Answer : The balanced equations will be:

(a) $3CH_4+2H_2O+CO_2\rightarrow 4CH_3OH$

(b) $2N_2O_5\rightarrow 2N_2+5O_2$

(c) $2H_2+2CO_2+O_2\rightarrow 2H_2CO_3$

Explanation :

The general rate of reaction is,

$aA+bB\rightarrow cC+dD$

Rate of reaction : It is defined as the change in the concentration of any one of the reactants or products per unit time.

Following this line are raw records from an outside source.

(* ===== verification/Walks.v ===== *)
(** The lists of the API, page by page: clients that follow the [next] cursors
    of the seven operations that page through a table, each page asked for in a
    request of its own. *)
From S2P Require Import Prelude GoStrings Errors Pagination V1 ListQuery World Frame Run.
From S2P Require Import Cel Types Storage GroupStore UserStore IssuerStore ClientStore.
From S2P Require Import UserInfoHandler Events Http GroupHandler ResourceHandler Consistency ReadBack.

(** ** Definitions *)




Abbreviation minute_ago := (Some (AsOfString "-1m")).

(** ** Lemmas *)

Section pages.
Context {E : Env} `{!Reliable E} {C : CEL} {Ec : Echo}.
Context (Haccess : ∀ n r a, CheckAccess_err n r a = None).
Context (lim : option Z).




(** *** The seven operations *)











End pages.

(** *** The rows of the tables *)









(** ** Properties *)

Section listings.
Context {E : Env} `{!Reliable E} {C : CEL}.

End listings.

Section sample.
#[local] Existing Instance quiet_env.
#[local] Existing Instance claim_cel.


End sample.
#[global] Instance plain_fosite_laws : FositeLaws plain_fosite.
Proof.
  split.
  - intros A l h x [?|Hx]%elem_of_app; [by left|right]. by apply list_elem_of_singleton in Hx.
  - intros get hs ctx r s w ar w' (client & w0 & Hauth%plain_authenticate_Ok & Hrest)%bind_inv.
    set (ar0 := plain_request r s (default empty_client client)) in *. cbv zeta in Hrest.
    destruct (responsible hs ctx ar0) as [h|] eqn:Hh; [|done].
    pose proof (responsible_Some _ _ _ _ Hh) as [Hin Hcan].
    case_decide as Hskip; [done|]. exists ar0, w0. split_and!; [done..| | |].
    + destruct client; [by left|by right].
    + by exists h.
    + intros h' Hin' Hcan' Hone. pose proof (Hone h Hin Hcan) as ->. split; [done|].
      intros Hno. destruct client as [c|]; [done|]. by destruct Hskip.
  - intros hs ctx ar w resp w' Hresp h Hin Hcan Hone. simpl in Hresp.
    unfold plain_NewAccessResponse in Hresp.
    destruct (responsible hs ctx ar) as [h'|] eqn:Hh; [|done].
    pose proof (responsible_Some _ _ _ _ Hh) as [Hin' Hcan'].
    pose proof (Hone h' Hin' Hcan') as ->. by eexists _, _, _.
  - intros R get hs ctx r s HR Htick Hget Hhs. simpl. unfold plain_NewAccessRequest, plain_authenticate.
    apply keeps_bind; [done| |].
    + destruct (form_credentials r) as [[id secret]|]; [|by apply keeps_ret].
      apply keeps_bind; [done|by apply keeps_attempt|]. intros []; by apply keeps_ret.
    + intros client. cbv zeta. destruct (responsible _ _ _) as [h|] eqn:Hh; [|by apply keeps_fail].
      case_decide; [by apply keeps_fail|]. apply Hhs. by apply responsible_Some in Hh as [? _].
  - intros R hs ctx ar HR Htick Hhs. simpl. unfold plain_NewAccessResponse.
    destruct (responsible _ _ _) as [h|] eqn:Hh; [|by apply keeps_fail].
    apply Hhs. by apply responsible_Some in Hh as [? _].
Qed.
End plain.
Lemma serve_any_keeps config srv c (Rel : relation World) `{!ServiceRel Rel} r :
  built config srv c → keeps Rel (serve_any srv r).
Proof using JWTLaws0 FositeLaws0 ApiMiddlewareLaws0.
  intros Hb. pose proof (service_preorder Rel) as HP. pose proof (built_auth _ _ _ Hb) as (?&?&?&_&_&_&Ha).
  intros w. unfold serve_any. etrans; [apply (service_respond None)|].
  generalize (set_responded None w). apply keeps_on_error; [done| |intros; by apply write_status_keeps].
  simpl. rewrite Ha. apply gate_keeps; [done|].
  destruct (Find _ _ _) as [[e ps]|]; [by eapply endpoint_keeps|by apply keeps_fail].
Qed.

(** ** Properties *)

(** A key that was read from a configured file. *)
Definition configured_key (config : AppConfig) (k : Keys.JSONWebKey) : Prop :=
  ∃ key w w', key ∈ conf_PrivateKeys (app_OAuth config) ∧ readPrivateKey key w = (Ok k, w').

(** A request with a token of the service itself. *)
Definition presents_token (config : AppConfig) (r : HttpRequest) : Prop :=
  ∃ raw k, access_token r = Some raw ∧ configured_key config k ∧ signed_with raw k ∧
    token_issuer raw = conf_Issuer (app_OAuth config).

Lemma built_keys config srv c k :
  built config srv c → k ∈ kc_SigningJWKS c → configured_key config k.
Proof using.
  intros [(w & w' & (Hkeys & _)%NewOAuth2Config_Ok) _ _ _] Hk.
  apply parsePrivateKeys_Ok in Hkeys as (first & rest & js & w1 & Hf & Hjs & Hs & Hrest).
  unfold configured_key. rewrite Hf. rewrite Hjs in Hk. apply elem_of_cons in Hk as [->|Hk].
  - exists first, w, w1. by split; [left|].
  - apply list_elem_of_lookup in Hk as [i Hi].
    destruct (Forall2_lookup_r _ _ _ _ _ (read_keys_Ok _ _ _ _ Hrest) Hi) as (key & Hkey & w2 & w3 & Hread).
    exists key, w2, w3. split; [right; by eapply list_elem_of_lookup_2|done].
Qed.
(* ===== verification/_CoqProject ===== *)
-Q . S2P
Prelude.v
Codec.v
Layout.v
Block.v
Format.v
Samples.v
DepthTransaction.v
SourceState.v
Disk.v
Metadata.v
BlockCodec.v
Cut.v
Segment.v
Writer.v
WriterShape.v
WriterInv.v
WriterSteps.v
WriterCalls.v
WriterCuts.v
WriterRun.v
Storage.v
StorageCalls.v
Least.v
Reader.v
ReaderLoops.v
ReaderMerge.v
ReaderSelect.v
ReaderRun.v
StorageRun.v
BufferedWriter.v
BufferedRun.v
CaptureRun.v
Reference.v
ReferenceRun.v
ActiveCursor.v
CutBlocks.v
ServiceProtocol.v
ActiveRun.v
ActiveSamples.v
ServiceRun.v
Archive.v
SpscRing.v
Json.v
JsonObject.v
Integrity.v
SessionManifest.v
Instrument.v
Rows.v
RowText.v
Loader.v
LoaderRun.v
Book.v
Replay.v
ReplayTimeline.v
ReplayDepth.v
ReplayIntegrity.v
Sinks.v
SessionFiles.v
SinkRun.v
StoreReads.v
Vision.v
ServiceConfig.v
Calendar.v
VisionDates.v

The expression for rate of reaction will be :

$\text{Rate of disappearance of A}=-\frac{1}{a}\frac{d[A]}{dt}$

$\text{Rate of disappearance of B}=-\frac{1}{b}\frac{d[B]}{dt}$

$\text{Rate of formation of C}=+\frac{1}{c}\frac{d[C]}{dt}$

$\text{Rate of formation of D}=+\frac{1}{d}\frac{d[D]}{dt}$

$Rate=-\frac{1}{a}\frac{d[A]}{dt}=-\frac{1}{b}\frac{d[B]}{dt}=+\frac{1}{c}\frac{d[C]}{dt}=+\frac{1}{d}\frac{d[D]}{dt}$

From this we conclude that,

In the rate of reaction, A and B are the reactants and C and D are the products.

a, b, c and d are the stoichiometric coefficient of A, B, C and D respectively.

The negative sign along with the reactant terms is used simply to show that the concentration of the reactant is decreasing and positive sign along with the product terms is used simply to show that the concentration of the product is increasing.

Now we have to determine the balanced equations corresponding to the following rate expressions.

(a) $Rate=-\frac{1}{3}\frac{d[CH_4]}{dt}=-\frac{1}{2}\frac{d[H_2O]}{dt}=-\frac{d[CO_2]}{dt}=+\frac{1}{4}\frac{d[CH_3OH]}{dt}$